* [EXERCISE] Quote the records below word for word, please, from the very first line through the one that contains "object has a", and nothing beyond it.

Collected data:
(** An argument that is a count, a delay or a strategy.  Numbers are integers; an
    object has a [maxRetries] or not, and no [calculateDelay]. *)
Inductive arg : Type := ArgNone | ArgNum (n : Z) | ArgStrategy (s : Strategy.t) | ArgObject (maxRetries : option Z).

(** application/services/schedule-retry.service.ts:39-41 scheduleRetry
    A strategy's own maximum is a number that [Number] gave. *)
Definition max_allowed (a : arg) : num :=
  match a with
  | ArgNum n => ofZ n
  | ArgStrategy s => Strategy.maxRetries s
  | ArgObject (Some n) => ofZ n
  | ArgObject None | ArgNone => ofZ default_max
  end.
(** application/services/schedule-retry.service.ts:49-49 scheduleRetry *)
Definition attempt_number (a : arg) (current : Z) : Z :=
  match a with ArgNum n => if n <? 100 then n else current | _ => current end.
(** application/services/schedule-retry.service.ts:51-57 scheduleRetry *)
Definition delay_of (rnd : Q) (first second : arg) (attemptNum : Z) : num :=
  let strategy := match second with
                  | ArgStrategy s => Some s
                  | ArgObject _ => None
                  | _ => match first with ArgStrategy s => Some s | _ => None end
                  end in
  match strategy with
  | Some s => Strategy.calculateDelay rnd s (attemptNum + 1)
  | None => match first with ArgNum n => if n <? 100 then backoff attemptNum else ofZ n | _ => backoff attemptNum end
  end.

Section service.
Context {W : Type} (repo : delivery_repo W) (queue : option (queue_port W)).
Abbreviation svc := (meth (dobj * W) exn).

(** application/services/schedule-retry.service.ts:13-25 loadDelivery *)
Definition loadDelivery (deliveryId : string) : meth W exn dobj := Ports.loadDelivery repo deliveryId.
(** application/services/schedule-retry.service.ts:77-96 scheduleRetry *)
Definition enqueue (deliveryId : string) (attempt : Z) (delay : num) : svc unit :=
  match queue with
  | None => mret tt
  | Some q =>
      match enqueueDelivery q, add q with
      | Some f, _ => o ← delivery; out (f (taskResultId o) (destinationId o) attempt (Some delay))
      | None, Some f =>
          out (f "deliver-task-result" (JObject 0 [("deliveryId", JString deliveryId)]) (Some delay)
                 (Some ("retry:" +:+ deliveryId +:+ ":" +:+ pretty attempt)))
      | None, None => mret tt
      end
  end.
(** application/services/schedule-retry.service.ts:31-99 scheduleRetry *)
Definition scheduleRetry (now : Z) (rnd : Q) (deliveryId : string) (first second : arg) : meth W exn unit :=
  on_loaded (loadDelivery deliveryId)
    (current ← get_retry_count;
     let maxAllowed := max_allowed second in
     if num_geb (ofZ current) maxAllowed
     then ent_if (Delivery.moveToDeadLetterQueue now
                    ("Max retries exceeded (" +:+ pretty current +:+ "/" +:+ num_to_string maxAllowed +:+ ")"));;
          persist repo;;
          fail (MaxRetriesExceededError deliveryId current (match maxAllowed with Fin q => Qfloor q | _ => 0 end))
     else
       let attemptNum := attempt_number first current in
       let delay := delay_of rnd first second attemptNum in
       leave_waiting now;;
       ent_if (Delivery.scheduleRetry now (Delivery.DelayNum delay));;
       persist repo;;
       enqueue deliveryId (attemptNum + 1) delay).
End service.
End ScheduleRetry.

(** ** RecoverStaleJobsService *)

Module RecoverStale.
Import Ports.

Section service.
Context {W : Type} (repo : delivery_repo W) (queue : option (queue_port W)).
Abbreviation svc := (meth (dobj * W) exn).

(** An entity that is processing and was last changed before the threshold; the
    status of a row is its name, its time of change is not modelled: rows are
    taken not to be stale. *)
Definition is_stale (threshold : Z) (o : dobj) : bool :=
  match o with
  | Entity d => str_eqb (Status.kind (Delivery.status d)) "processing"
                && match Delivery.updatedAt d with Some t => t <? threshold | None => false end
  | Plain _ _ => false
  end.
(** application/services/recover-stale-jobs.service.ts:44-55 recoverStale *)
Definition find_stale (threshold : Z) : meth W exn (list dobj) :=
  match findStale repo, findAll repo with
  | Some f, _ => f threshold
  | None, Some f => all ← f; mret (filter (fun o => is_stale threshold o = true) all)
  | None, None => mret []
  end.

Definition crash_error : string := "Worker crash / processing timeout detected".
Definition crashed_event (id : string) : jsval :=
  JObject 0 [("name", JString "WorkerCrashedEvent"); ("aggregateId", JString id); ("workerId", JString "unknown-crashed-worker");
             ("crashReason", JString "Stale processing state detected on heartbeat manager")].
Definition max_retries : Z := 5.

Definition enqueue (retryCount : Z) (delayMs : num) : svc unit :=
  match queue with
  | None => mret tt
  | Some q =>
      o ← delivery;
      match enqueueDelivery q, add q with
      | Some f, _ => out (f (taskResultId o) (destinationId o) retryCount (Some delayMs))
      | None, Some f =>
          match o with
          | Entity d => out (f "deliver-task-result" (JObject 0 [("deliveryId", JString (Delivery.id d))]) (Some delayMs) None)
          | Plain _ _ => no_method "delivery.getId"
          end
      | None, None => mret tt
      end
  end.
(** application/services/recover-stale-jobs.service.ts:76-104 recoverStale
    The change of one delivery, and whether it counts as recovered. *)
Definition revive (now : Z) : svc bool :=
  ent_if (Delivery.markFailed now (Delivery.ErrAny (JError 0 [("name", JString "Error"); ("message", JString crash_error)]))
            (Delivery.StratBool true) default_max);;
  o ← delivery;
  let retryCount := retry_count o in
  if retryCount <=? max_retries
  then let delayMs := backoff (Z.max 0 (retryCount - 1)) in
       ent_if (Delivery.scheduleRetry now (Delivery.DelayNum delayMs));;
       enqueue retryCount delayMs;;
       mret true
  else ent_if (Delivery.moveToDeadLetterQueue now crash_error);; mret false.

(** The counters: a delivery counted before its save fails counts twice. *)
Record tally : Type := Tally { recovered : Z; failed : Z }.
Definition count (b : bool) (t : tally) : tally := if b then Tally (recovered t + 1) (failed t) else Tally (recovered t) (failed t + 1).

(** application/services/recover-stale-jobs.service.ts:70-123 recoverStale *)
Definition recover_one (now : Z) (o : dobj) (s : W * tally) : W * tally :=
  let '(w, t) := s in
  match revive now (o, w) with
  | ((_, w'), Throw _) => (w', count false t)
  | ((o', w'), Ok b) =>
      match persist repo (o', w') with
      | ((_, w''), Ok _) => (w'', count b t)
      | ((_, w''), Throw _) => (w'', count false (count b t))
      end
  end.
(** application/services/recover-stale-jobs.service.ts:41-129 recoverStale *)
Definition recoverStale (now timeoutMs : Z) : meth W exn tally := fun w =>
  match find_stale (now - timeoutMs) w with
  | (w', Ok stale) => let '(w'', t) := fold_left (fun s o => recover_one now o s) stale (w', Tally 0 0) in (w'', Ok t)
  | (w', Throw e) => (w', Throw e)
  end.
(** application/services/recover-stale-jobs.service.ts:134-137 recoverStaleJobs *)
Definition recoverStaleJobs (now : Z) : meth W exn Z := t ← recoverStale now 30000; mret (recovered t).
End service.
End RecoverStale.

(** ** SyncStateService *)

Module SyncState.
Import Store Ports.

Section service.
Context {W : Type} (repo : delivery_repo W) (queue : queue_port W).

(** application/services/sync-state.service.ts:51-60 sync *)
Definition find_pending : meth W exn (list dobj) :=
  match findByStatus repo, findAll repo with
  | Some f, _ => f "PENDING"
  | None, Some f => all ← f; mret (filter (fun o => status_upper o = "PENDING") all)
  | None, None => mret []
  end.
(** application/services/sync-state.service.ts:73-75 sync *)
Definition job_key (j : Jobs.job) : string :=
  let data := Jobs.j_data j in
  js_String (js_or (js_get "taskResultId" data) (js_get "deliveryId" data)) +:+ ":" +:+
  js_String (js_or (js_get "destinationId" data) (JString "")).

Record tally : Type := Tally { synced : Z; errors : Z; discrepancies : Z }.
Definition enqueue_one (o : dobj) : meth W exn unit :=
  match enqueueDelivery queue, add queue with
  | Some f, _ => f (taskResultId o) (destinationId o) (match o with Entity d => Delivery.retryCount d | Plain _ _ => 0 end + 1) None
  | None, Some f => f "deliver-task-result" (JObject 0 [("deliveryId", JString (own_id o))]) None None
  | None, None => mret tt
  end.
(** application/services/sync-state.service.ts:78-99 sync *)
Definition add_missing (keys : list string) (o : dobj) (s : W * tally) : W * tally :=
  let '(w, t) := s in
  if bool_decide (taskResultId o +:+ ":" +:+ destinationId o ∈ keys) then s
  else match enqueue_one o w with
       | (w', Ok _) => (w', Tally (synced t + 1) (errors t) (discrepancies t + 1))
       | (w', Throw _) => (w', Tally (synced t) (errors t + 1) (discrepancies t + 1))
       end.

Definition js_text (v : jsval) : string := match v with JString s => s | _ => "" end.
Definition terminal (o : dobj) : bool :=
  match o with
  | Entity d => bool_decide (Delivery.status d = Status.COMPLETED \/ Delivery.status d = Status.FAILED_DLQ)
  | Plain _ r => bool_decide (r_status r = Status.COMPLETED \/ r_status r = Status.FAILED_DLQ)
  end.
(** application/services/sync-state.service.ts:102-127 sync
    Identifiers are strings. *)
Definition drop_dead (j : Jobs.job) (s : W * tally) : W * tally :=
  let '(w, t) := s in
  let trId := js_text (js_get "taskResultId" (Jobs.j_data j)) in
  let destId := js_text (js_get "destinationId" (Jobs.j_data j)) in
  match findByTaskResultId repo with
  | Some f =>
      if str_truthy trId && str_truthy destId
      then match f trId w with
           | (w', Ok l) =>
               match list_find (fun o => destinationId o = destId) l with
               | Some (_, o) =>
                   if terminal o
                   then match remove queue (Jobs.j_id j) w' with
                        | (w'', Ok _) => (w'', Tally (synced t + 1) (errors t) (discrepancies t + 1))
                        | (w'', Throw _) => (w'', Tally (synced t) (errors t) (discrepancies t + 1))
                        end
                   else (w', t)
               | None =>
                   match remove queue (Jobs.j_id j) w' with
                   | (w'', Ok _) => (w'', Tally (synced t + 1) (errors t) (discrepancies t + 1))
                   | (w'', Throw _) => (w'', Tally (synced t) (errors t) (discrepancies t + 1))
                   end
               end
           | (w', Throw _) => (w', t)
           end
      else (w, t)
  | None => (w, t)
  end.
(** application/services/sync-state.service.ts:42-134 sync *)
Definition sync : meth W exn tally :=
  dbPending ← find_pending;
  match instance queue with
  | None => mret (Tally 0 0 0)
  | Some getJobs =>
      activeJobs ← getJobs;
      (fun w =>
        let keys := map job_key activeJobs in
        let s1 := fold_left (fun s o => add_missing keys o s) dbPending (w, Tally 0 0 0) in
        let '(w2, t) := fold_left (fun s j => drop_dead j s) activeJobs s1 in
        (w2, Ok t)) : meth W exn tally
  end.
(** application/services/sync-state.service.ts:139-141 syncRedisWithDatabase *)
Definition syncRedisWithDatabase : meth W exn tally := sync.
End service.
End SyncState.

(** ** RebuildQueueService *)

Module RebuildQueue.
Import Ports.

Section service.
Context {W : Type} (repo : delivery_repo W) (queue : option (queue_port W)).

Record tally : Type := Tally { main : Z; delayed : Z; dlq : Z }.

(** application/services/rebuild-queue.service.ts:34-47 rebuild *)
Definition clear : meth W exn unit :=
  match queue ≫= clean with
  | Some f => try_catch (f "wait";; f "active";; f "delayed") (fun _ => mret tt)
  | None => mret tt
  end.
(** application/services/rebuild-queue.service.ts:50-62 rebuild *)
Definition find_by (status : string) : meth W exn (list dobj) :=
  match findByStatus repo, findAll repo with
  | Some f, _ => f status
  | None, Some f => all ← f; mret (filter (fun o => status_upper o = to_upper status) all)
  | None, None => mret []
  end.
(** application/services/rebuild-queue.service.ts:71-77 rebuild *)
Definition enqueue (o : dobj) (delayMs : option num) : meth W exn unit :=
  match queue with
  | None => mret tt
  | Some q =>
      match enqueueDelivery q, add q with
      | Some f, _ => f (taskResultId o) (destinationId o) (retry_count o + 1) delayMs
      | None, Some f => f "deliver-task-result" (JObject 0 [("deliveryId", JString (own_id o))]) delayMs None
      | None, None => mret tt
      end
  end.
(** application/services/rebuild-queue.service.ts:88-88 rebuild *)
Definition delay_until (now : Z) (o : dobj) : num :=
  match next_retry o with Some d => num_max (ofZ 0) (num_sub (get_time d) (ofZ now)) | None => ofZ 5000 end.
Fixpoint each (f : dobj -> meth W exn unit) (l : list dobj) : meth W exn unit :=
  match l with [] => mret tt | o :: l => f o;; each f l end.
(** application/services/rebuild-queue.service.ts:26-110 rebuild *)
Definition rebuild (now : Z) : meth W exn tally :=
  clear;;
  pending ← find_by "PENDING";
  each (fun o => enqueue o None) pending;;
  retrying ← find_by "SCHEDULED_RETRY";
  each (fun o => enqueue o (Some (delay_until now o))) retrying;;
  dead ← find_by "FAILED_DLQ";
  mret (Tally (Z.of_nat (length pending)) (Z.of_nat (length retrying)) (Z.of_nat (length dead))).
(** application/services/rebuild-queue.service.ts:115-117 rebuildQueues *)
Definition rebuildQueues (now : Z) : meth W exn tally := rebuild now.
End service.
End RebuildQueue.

* [COMPLETED TASK]
(** An argument that is a count, a delay or a strategy.  Numbers are integers; an
    object has a [maxRetries] or not, and no [calculateDelay]. *)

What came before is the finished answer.